Analyzing Large Programs Using Concolic Execution

Unfortunately, symbolic execution may get stuck at the start of an execution and have a hard time reaching deep paths. This is caused by the path selection heuristics and by the constraint solver. Path selection heuristics may not know very well which execution paths to choose so that execution goes deeper. For example, in a loop that depends on a symbolic condition, the heuristics may blindly keep selecting paths that would never exit the loop. Even if the path selection heuristics knew which path to select to go through the whole program, invoking the constraint solver on every branch that depends on symbolic input may become increasingly slower with larger and larger path depths.

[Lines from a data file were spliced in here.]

Lemma restored_healthcheck path setting current baseline :
  (path, setting) ∈ SETTINGS →
  healthcheck_change (ServiceConfig_json (with_settings current
    (take_setting setting baseline.(cfg_settings) current.(cfg_settings)))) (ServiceConfig_json baseline)
  = List.filter (elsewhere path)
      (healthcheck_change (ServiceConfig_json current) (ServiceConfig_json baseline)).
Proof.
  intros Hin. assert (Hh : ("healthcheck", SetHealthcheck) ∈ SETTINGS) by (right; left).
  pose proof (settings_paths path setting _ _ Hin Hh) as Hp.
  assert (Hv := λ config, value_at_setting _ SetHealthcheck config Hh ltac:(done)).
  unfold healthcheck_change. rewrite !Hv. clear Hv.
  assert (is_null (ServiceConfig_json baseline) = false) as -> by done. cbn [negb orb with_settings cfg_settings].
  rewrite !andb_true_r. destruct (decide (setting = SetHealthcheck)) as [->|Hne].
  - rewrite bool_decide_eq_true_2 in Hp by done. rewrite bool_decide_eq_false_2 by (intros []; by apply take_same).
    case_bool_decide; [|done]. by rewrite elsewhere_one, Hp.
  - rewrite bool_decide_eq_false_2 in Hp by congruence. rewrite take_other by (try done; naive_solver).
    case_bool_decide; [|done]. by rewrite elsewhere_one, Hp.
Qed.

Lemma restored_fields path setting current baseline field :
  let restored := with_settings current (take_setting setting baseline.(cfg_settings) current.(cfg_settings)) in
  (path, setting) ∈ SETTINGS → field ∈ FIELDS →
  (setting = SetBranch → source_kind baseline.(cfg_settings).(sc_source)
                         = source_kind current.(cfg_settings).(sc_source)) →
  field_change (switched restored (Some baseline)) (ServiceConfig_json restored) (ServiceConfig_json baseline) field
  = if String.eqb field.1 path then None
    else field_change (switched current (Some baseline)) (ServiceConfig_json current)
           (ServiceConfig_json baseline) field.
Proof.
  intros restored Hin Hf Hk. destruct field as [path' setting'].
  assert (Hf' : (path', setting') ∈ SETTINGS) by (by do 2 right).
  assert (Hne : setting' ≠ SetSource ∧ setting' ≠ SetRoutes).
  { clear -Hf. repeat (apply elem_of_cons in Hf as [[= _ ->]|Hf]); [done..|by apply elem_of_nil in Hf]. }
  unfold field_change. cbn [fst snd]. rewrite (settings_paths path setting path' setting') by done.
  assert (is_null (ServiceConfig_json baseline) = false) as -> by done. cbn [negb andb].
  assert (Hv := λ config, value_at_setting path' setting' config Hf' (proj1 Hne)).
  rewrite !Hv. clear Hv. cbn [restored with_settings cfg_settings].
  destruct (decide (setting' = setting)) as [->|Hs].
  { rewrite (bool_decide_eq_true_2 (setting = setting)), take_same by naive_solver.
    by rewrite bool_decide_eq_true_2. }
  rewrite (bool_decide_eq_false_2 (setting' = setting)) by done.
  unfold switched. cbn [restored with_settings cfg_settings]. rewrite take_kind.
  destruct (decide (setting = SetSource)) as [->|Hsource].
  2: { rewrite (bool_decide_eq_false_2 (setting = SetSource)), take_other by naive_solver. done. }
  rewrite (bool_decide_eq_true_2 (SetSource = SetSource)), N.eqb_refl by done. cbn [negb andb]. rewrite orb_false_r.
  rewrite (settings_paths "source.branch" SetBranch path' setting') by (try done; by do 2 right; left).
  destruct (decide (setting' = SetBranch)) as [->|Hbranch].
  2: { rewrite (bool_decide_eq_false_2 (setting' = SetBranch)), andb_false_r, orb_false_r, take_other by naive_solver.
       done. }
  rewrite (bool_decide_eq_true_2 (SetBranch = SetBranch)), andb_true_r by done. cbn.
  destruct (sc_source (cfg_settings baseline)), (sc_source (cfg_settings current)); cbn;
    rewrite ?orb_false_r, ?orb_true_r; try done; by rewrite bool_decide_eq_true_2.
Qed.

(** Every change that can be taken back but a route's is that of a setting. *)
Lemma restored_compare path setting current baseline :
  (path, setting) ∈ SETTINGS →
  (setting = SetBranch → source_kind baseline.(cfg_settings).(sc_source)
                         = source_kind current.(cfg_settings).(sc_source)) →
  compare_service_settings
    (with_settings current (take_setting setting baseline.(cfg_settings) current.(cfg_settings))) (Some baseline)
  = List.filter (elsewhere path) (compare_service_settings current (Some baseline)).
Proof.
  intros Hin Hk. destruct (settings_prefix path setting Hin) as (Hr & Hm & He & Hne).
  apply compare_parts; try done.
  - by apply restored_source.
  - by apply restored_healthcheck.
  - intros field Hf. by apply restored_fields.
  - rewrite (related_elsewhere path "routes") by done.
    unfold related_changes. rewrite !indexed_routes. cbn [with_settings cfg_settings]. by rewrite take_routes.
Qed.
End Left.

(** ** One route taken back *)

Section Routes.
Context `{JsonFloat}.

Lemma bget_routes (routes : list ServiceRoute) k v :
  NoDup (map route_id routes) →
  bget (bcollect (map (λ route, (route.(route_id), ServiceRoute_json route)) routes)) k = Some v
  ↔ ∃ route, route ∈ routes ∧ route.(route_id) = k ∧ v = ServiceRoute_json route.
Proof.
  intros Hnd. rewrite bget_bcollect by by rewrite map_map. rewrite list_elem_of_fmap.
  split; [intros (r & [= -> ->] & Hr)|intros (r & Hr & <- & ->)]; by exists r.
Qed.

Lemma restored_routes_get routes baseline id :
  NoDup (map route_id routes) → NoDup (map route_id baseline) →
  let table routes := bcollect (map (λ route, (route.(route_id), ServiceRoute_json route)) routes) in
  (∀ k, k ≠ id → bget (table (restore_routes routes baseline id)) k = bget (table routes) k)
  ∧ bget (table (restore_routes routes baseline id)) id = bget (table baseline) id.
Proof.
  intros Hr Hb. destruct (restore_routes_spec routes baseline id Hr Hb) as [Hnd Hin]. split.
  - intros k Hk. apply option_eq. intros v. rewrite !bget_routes by done. setoid_rewrite Hin. naive_solver.
  - apply option_eq. intros v. rewrite !bget_routes by done. setoid_rewrite Hin. naive_solver.
Qed.

Lemma restored_route_compare id current baseline :
  NoDup (map route_id current.(cfg_settings).(sc_routes)) →
  NoDup (map route_id baseline.(cfg_settings).(sc_routes)) →
  compare_service_settings
    (with_settings current
       (set_routes (restore_routes current.(cfg_settings).(sc_routes) baseline.(cfg_settings).(sc_routes) id)
          current.(cfg_settings)))
    (Some baseline)
  = List.filter (elsewhere ("routes." +:+ id)) (compare_service_settings current (Some baseline)).
Proof.
  intros Hc Hb. assert (Hfields : ∀ config routes path setting, (path, setting) ∈ SETTINGS → setting ≠ SetSource →
    value_at (ServiceConfig_json (with_settings config (set_routes routes config.(cfg_settings)))) path
    = value_at (ServiceConfig_json config) path).
  { intros config routes path setting Hin Hne. rewrite !(value_at_setting path setting _ Hin Hne).
    destruct (settings_prefix path setting Hin) as (_ & _ & _ & Hr). by destruct setting. }
  apply compare_parts; try done.
  - symmetry. apply elsewhere_all. intros c Hin. unfold source_change in Hin.
    case_bool_decide; [by apply elem_of_nil in Hin|]. by apply list_elem_of_singleton in Hin as ->.
  - unfold healthcheck_change. rewrite (Hfields _ _ "healthcheck" SetHealthcheck) by (try done; right; left).
    assert (is_null (ServiceConfig_json baseline) = false) as -> by done. cbn [negb orb]. rewrite !andb_true_r.
    case_bool_decide; [|done]. rewrite elsewhere_one.
    destruct (String.eqb_spec "healthcheck" ("routes." +:+ id)); done.
  - intros [path setting] Hin. destruct (field_path path setting Hin) as (Hp & _). cbn [fst].
    destruct (String.eqb_spec path ("routes." +:+ id)) as [->|_]; [by rewrite strip_prefix_app in Hp|].
    unfold field_change. cbn [fst snd]. rewrite (Hfields _ _ path setting); [done|by do 2 right|].
    intros ->. clear -Hin. repeat (apply elem_of_cons in Hin as [[=]|Hin]); by apply elem_of_nil in Hin.
  - unfold related_changes. rewrite !indexed_routes. cbn [with_settings cfg_settings sc_routes set_routes].
    destruct (restored_routes_get _ _ id Hc Hb) as [Hother Hsame]. by apply related_restored.
Qed.
End Routes.

(** ** Taking a listed change back *)

Section Taken.
Context `{JsonFloat}.

(** What can be taken back is a setting or a route. *)
Lemma restorable_rows current baseline c :
  c ∈ compare_service_settings current (Some baseline) → c.1.(sch_can_restore) = true →
  (∃ setting, (c.1.(sch_path), setting) ∈ SETTINGS
    ∧ (setting = SetBranch → source_kind baseline.(cfg_settings).(sc_source)
                             = source_kind current.(cfg_settings).(sc_source)))
  ∨ ∃ id, c.1.(sch_path) = "routes." +:+ id.
Proof.
  unfold compare_service_settings, compare_related_settings. rewrite !elem_of_app.
  intros [Hc|[Hc|[Hc|[Hc|[Hc|Hc]]]]] Hr.
  - unfold source_change in Hc. case_bool_decide; [by apply elem_of_nil in Hc|].
    apply list_elem_of_singleton in Hc as ->. left. exists SetSource. split; [left|done].
  - unfold healthcheck_change in Hc. destruct (_ && _); [|by apply elem_of_nil in Hc].
    apply list_elem_of_singleton in Hc as ->. left. exists SetHealthcheck. split; [right; left|done].
  - apply list_elem_of_omap in Hc as ([path setting] & Hin & Hc). left. exists setting.
    unfold field_change in Hc. destruct (_ || _) eqn:Hskip; [done|]. destruct (is_null _ && _); [done|].
    injection Hc as <-. split; [by do 2 right|]. intros ->. apply orb_false_iff in Hskip as [_ Hskip].
    assert (String.eqb path "source.branch" = true) as Hb.
    { rewrite (settings_paths "source.branch" SetBranch path SetBranch); [by rewrite bool_decide_eq_true_2|..];
        [do 2 right; left|by do 2 right]. }
    cbn [fst] in Hskip. rewrite Hb, andb_true_r in Hskip. by apply negb_false_iff, N.eqb_eq in Hskip.
  - apply list_elem_of_omap in Hc as (id & _ & Hc%related_path). right. by exists id.
  - apply list_elem_of_omap in Hc as (id & _ & Hc). unfold related_change in Hc. case_match; [done|].
    by injection Hc as <-.
  - apply list_elem_of_omap in Hc as (id & _ & Hc). unfold env_change in Hc. case_match; [done|].
    by injection Hc as <-.
Qed.

(** The other rows are derived effects. *)
Lemma derived_path current baseline c :
  c ∈ compare_service_settings current (Some baseline) → c.1.(sch_can_restore) = false →
  ∃ id, c.1.(sch_path) = "mounts." +:+ id ∨ c.1.(sch_path) = "env." +:+ id.
Proof.
  unfold compare_service_settings, compare_related_settings. rewrite !elem_of_app.
  intros [Hc|[Hc|[Hc|[Hc|[Hc|Hc]]]]] Hr.
  - unfold source_change in Hc. case_bool_decide; [by apply elem_of_nil in Hc|].
    by apply list_elem_of_singleton in Hc as ->.
  - unfold healthcheck_change in Hc. destruct (_ && _); [|by apply elem_of_nil in Hc].
    by apply list_elem_of_singleton in Hc as ->.
  - apply list_elem_of_omap in Hc as (field & _ & Hc). unfold field_change in Hc.
    destruct (_ || _); [done|]. destruct (is_null _ && _); [done|]. by injection Hc as <-.
  - apply list_elem_of_omap in Hc as (id & _ & Hc). unfold related_change in Hc. case_match; [done|].
    by injection Hc as <-.
  - apply list_elem_of_omap in Hc as (id & _ & Hc%related_path). exists id. by left.
  - apply list_elem_of_omap in Hc as (id & _ & Hc%env_path). exists id. by right.
Qed.

Context `{ConfigCrates} `{!Serde ServiceConfig} `{!ReadsConfigs}.

Lemma normal_route_ids settings : normal settings → NoDup (map route_id settings.(sc_routes)).
Proof. intros Hn%normal_iff%np_routes%normalize_routes_iff. apply Hn. Qed.

Lemma route_normal into from id :
  normal into → normal from →
  normal (set_routes (restore_routes into.(sc_routes) from.(sc_routes) id) into).
Proof.
  intros Hc Hb.
  destruct (restore_routes_spec _ _ id (normal_route_ids _ Hc) (normal_route_ids _ Hb)) as [Hnd Hin].
  apply normal_iff in Hc, Hb. apply normal_iff.
  assert (Hr := proj1 (normalize_routes_iff _ _) (np_routes _ Hc)).
  assert (Hr' := proj1 (normalize_routes_iff _ _) (np_routes _ Hb)).
  destruct Hc. split; try done. cbn [sc_routes set_routes].
  apply normalize_routes_iff. split; [done|]. intros r [[_ Hin']|[_ Hin']]%Hin; [by apply Hr'|by apply Hr].
Qed.

Lemma route_typed current baseline id :
  typed_service_config current → typed_service_config baseline →
  normal current.(cfg_settings) → normal baseline.(cfg_settings) →
  typed_config (set_routes (restore_routes current.(cfg_settings).(sc_routes)
                              baseline.(cfg_settings).(sc_routes) id) current.(cfg_settings)).
Proof.
  intros Htc Htb Hc Hb.
  destruct (restore_routes_spec _ _ id (normal_route_ids _ Hc) (normal_route_ids _ Hb)) as [_ Hin].
  destruct (tsc_settings _ Htc), (tsc_settings _ Htb). split; try done.
  cbn [sc_routes set_routes]. rewrite Forall_forall in *. intros r [[_ Hr]|[_ Hr]]%Hin; auto.
Qed.

Lemma restore_route current baseline id :
  typed_service_config current → typed_service_config baseline →
  normal current.(cfg_settings) → normal baseline.(cfg_settings) →
  restore_service_setting current baseline ("routes." +:+ id)
  = Ok (with_settings current
          (set_routes (restore_routes current.(cfg_settings).(sc_routes) baseline.(cfg_settings).(sc_routes) id)
             current.(cfg_settings))).
Proof.
  intros Htc Htb Hc Hb. unfold restore_service_setting. rewrite strip_prefix_app.
  apply reparse_json; [|by apply route_normal]. apply typed_with_settings; [done|by apply route_typed].
Qed.
(** A comparison with a baseline lists no introduction of the node itself. *)
Lemma compared_settings node_type current baseline changes :
  compare_resource_settings node_type current (Some baseline) = Ok changes →
  List.filter (λ change, negb (String.eqb change.1.(sch_path) "node")) changes = changes.
Proof.
  unfold compare_resource_settings. intros Hc. apply (elsewhere_all "node"). intros c Hin.
  destruct node_type; apply result_bind_Ok in Hc as (now & _ & Hc); apply result_bind_Ok in Hc as (prior & Hp & [= <-]);
    apply result_bind_Ok in Hp as (base & _ & [= <-]).
  - destruct (sch_can_restore c.1) eqn:Hr.
    + destruct (restorable_rows now base c Hin Hr) as [(setting & Hs & _)|[id ->]]; [|done]. intros Hn. rewrite Hn in Hs.
      repeat (apply elem_of_cons in Hs as [[=]|Hs]). by apply elem_of_nil in Hs.
    + destruct (derived_path now base c Hin Hr) as [id [-> | ->]]; done.
  - cbn [volume_changes] in Hin. apply list_elem_of_omap in Hin as ([path row] & Hin & Hc).
    case_bool_decide; [done|]. injection Hc as <-. cbn.
    repeat (apply elem_of_cons in Hin as [[= -> ->]|Hin]); [done..|]. by apply elem_of_nil in Hin.
Qed.

(** A saved revision holds the node. *)
Definition published (input : ChangeSetInput) (key : string) : Prop :=
  ∃ saved, input.(cs_saved) = Some saved ∧ is_Some (config_held saved key).

(** What a group says of its node. *)
Definition group_exact (input : ChangeSetInput) (group : ReviewNodeChange) : Prop :=
  let key := node_key group.(rc_node) in
  let compared := compare_resource_settings group.(rc_node).(ri_node_type) in
  match config_held (head_of input) key, config_held input.(cs_working) key with
  | None, Some current =>
      group.(rc_lifecycle) = LifecycleCreate
      ∧ match group.(rc_comparison) with
        | Some RoleHead => False
        | Some RoleIntroduction =>
            ¬ deployed input key
            ∧ ∃ introduction, config_held input.(cs_node_introductions) key = Some introduction
                ∧ compared current (Some introduction) = Ok group.(rc_settings)
        | None =>
            (deployed input key ∨ published input key
             ∨ config_held input.(cs_node_introductions) key = None) ∧ group.(rc_settings) = []
        end
  | Some _, None =>
      group.(rc_lifecycle) = LifecycleDelete ∧ group.(rc_comparison) = Some RoleHead ∧ group.(rc_settings) = []
  | Some baseline, Some current =>
      group.(rc_lifecycle) = LifecycleUpdate ∧ group.(rc_comparison) = Some RoleHead
      ∧ group.(rc_settings) ≠ [] ∧ compared current (Some baseline) = Ok group.(rc_settings)
  | None, None => False
  end.

(** Whether a node differs from what the Head holds of it. *)
Definition differs (input : ChangeSetInput) (key : string) : Prop :=
  match config_held (head_of input) key, config_held input.(cs_working) key with
  | None, None => False
  | Some baseline, Some current =>
      ∃ node changes, node_key node = key ∧ changes ≠ []
        ∧ compare_resource_settings node.(ri_node_type) current (Some baseline) = Ok changes
  | _, _ => True
  end.

Lemma node_settings_Ok node next comparison settings :
  node_settings node next comparison = Ok settings →
  match next, comparison with
  | Some current, Some baseline => compare_resource_settings node.(ri_node_type) current (Some baseline) = Ok settings
  | _, _ => settings = []
  end.
Proof.
  destruct next as [current|], comparison as [baseline|]; cbn [node_settings]; try by intros [= <-].
  intros (changes & Hc & [= <-])%result_bind_Ok. by rewrite (compared_settings _ _ _ _ Hc).
Qed.
#[export] Instance files : RuleFiles :=
  {| read_file := λ _, ReadNotFound;
     read_in_context := λ name, if String.eqb name ".dockerignore" then ReadText ignore_text else ReadNotFound;
     canonicalize_in_context := λ _, CanonicalNotFound;
     parse_exclude := λ _, None |}.

Definition context : ContextEntry :=
  Directory [(".dockerignore", File); ("main.rs", File); ("secret.env", File);
             ("target", Directory [("debug", Directory [("out", File)]); ("keep", Directory [("a", File)])])].

Definition rules : Rules := RulesDockerfile "Dockerfile".
End SampleContext.

Import SampleContext.

(** The exception is found below the ignored directory; nothing else of it is. *)
Example selected_sample :
  match select SampleContext.context SampleContext.rules with
  | Ok (paths, _) =>
      bool_decide (paths = list_to_set [[".dockerignore"]; ["main.rs"]; ["target"]; ["target"; "keep"];
                                        ["target"; "keep"; "a"]])
  | Err _ => false
  end = true.
Proof. vm_compute. reflexivity. Qed.

Example standard_json_sample :
  standard_json (String.concat (String LF "") ["{ // a comment"; " [1, 2, /* another */ ], }"])
  = Some (String.concat (String LF "") ["{ "; " [1, 2]}"])
  ∧ clean_path "./a//b/../c/" = "a/c" ∧ clean_path "/../x" = "/x" ∧ clean_path "a/.." = ".".
Proof. vm_compute. split_and!; reflexivity. Qed.

(** A check of a whole context. *)
Fixpoint plain_tree (name_ok : string → bool) (entry : ContextEntry) : bool :=
  match entry with
  | File => true
  | Directory entries => forallb (λ kv, name_ok kv.1 && plain_tree name_ok kv.2) entries
  | Unknown | Unreadable _ => false
  end.

Lemma plain_tree_at name_ok entry path e :
  plain_tree name_ok entry = true → entry_at entry path e →
  Forall (λ name, name_ok name = true) path ∧ (e = File ∨ ∃ entries, e = Directory entries).
Proof.
  intros Ht He. induction He as [entry|entries name child path entry Hin He IH].
  - split; [constructor|]. destruct entry; eauto; done.
  - cbn [plain_tree] in Ht. rewrite forallb_forall in Ht. apply list_elem_of_In in Hin.
    specialize (Ht _ Hin). apply andb_true_iff in Ht as [Hn Hc]. destruct (IH Hc) as [Hp Hk].
    split; [by constructor|done].
Qed.

Lemma context_selection_exact_witness :
  ∃ paths matcher, select SampleContext.context SampleContext.rules = Ok (paths, SampleContext.ignore_text)
    ∧ Matcher_new (ignore_file_patterns SampleContext.ignore_text) = Ok matcher
    ∧ ∀ p, p ∈ paths ↔ p ≠ [] ∧ ∃ path entry, entry_at SampleContext.context path entry ∧ p `prefix_of` path
       ∧ (taken_out matcher path = false ∨ ∃ control, control ∈ [[".dockerignore"]] ∧ path `prefix_of` control).
Proof.
  destruct (Matcher_new (ignore_file_patterns SampleContext.ignore_text)) as [matcher|] eqn:Hm; [|by vm_compute in Hm].
  destruct (context_selection_exact SampleContext.context SampleContext.rules
    (ignore_file_patterns SampleContext.ignore_text) [[".dockerignore"]] SampleContext.ignore_text matcher)
    as [Hexact Htotal]; [|by vm_compute|exact Hm|].
  - intros path e He.
    destruct (plain_tree_at (λ n, negb (bytes_any (is_byte "/") n)) SampleContext.context path e) as [Hn _];
      [by vm_compute|done|]. eapply Forall_impl; [exact Hn|]. intros n Hs. by apply negb_true_iff.
  - destruct Htotal as [[paths ignore] Hs].
    { split; [by eexists|]. intros path e He.
      destruct (plain_tree_at (λ n, negb (reserved n)) SampleContext.context path e) as [Hn Hk];
        [by vm_compute|done|]. split; [|done]. eapply Forall_impl; [exact Hn|]. intros n Hr. by apply negb_true_iff. }
    destruct (select SampleContext.context SampleContext.rules) as [[paths' ignore']|] eqn:Hsel; [|done].
    destruct (Hexact paths' ignore' eq_refl) as [-> Hp]. by exists paths', matcher.
Defined.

To alleviate this, S2E also implements concolic execution. Concolic execution works exactly as traditional symbolic execution: it propagates symbolic inputs through the system, allowing conditional branches to fork new paths whenever necessary. The key difference is that concolic execution augments these symbolic values with concrete values (hence the term concolic). The concrete values give a hint to the search heuristics about which paths to follow first. In practice, the S2E user launches the program with concrete arguments that would drive the program down the path that reaches interesting parts of that program, which S2E would then thoroughly explore. More practical details are provided in the next sections of this tutorial.

Concolic execution allows the program under analysis to run to completion (without getting lost in the state space) while exploring additional paths along the main concrete path. On each branch that depends on a symbolic value, the engine follows in priority the one that would have been followed had the program been executed with concrete values. When the first path that corresponds to the initial concrete values terminates, the engine will pick another path, recompute a new set of concrete values, and proceed similarly until this second path terminates. Of course, custom path selection plugins can optimize the selection for different needs (high code coverage, bug finding, etc.).

Executing Programs in Concolic Mode

Using custom instructions

The s2e_make_concolic custom instruction injects symbolic values while keeping the original concrete values. It is used in the same way as s2e_make_symbolic. It reads the original concrete values from memory, stores them in an internal cache, and overwrites the memory with symbolic values. The cache maps the symbolic values to the actual concrete values and allows the substitution of symbolic inputs with the concrete ones during expression evaluation (e.g., at fork points).

Using the plugin

The library enables symbolic execution without modifying the program’s source code. This library also supports concolic execution with the --concolic switch, that can be added right before the concrete program arguments. The following example invokes the tr Unix utility via the tr ab ab ab command. The library automatically assigns symbolic arguments to all arguments while keeping the concrete ab values.

LD_PRELOAD=/home/s2e/ tr --concolic ab ab ab


  • Can I use s2e_make_symbolic in concolic mode?

    Yes. S2E will automatically assign default concrete values satisfying the path constraints during concolic execution.

  • I have cryptographic routines in my code. Can concolic execution get through them?

    Probably not. Concolic execution will use the initial concrete values to get through cryptographic routines without getting lost in the large state space. However, it is very likely to get stuck in the constraint solver when checking the feasibility of a a branch condition (and computing new sets of concrete inputs).

  • I implemented custom plugins to aggressively prune paths because symbolic execution was getting stuck. Are these plugins still useful?

    Yes, reducing state space by discarding uninteresting paths is always useful. Concolic execution does not solve the path explosion problem by itself. It merely helps getting to deep parts of the program faster.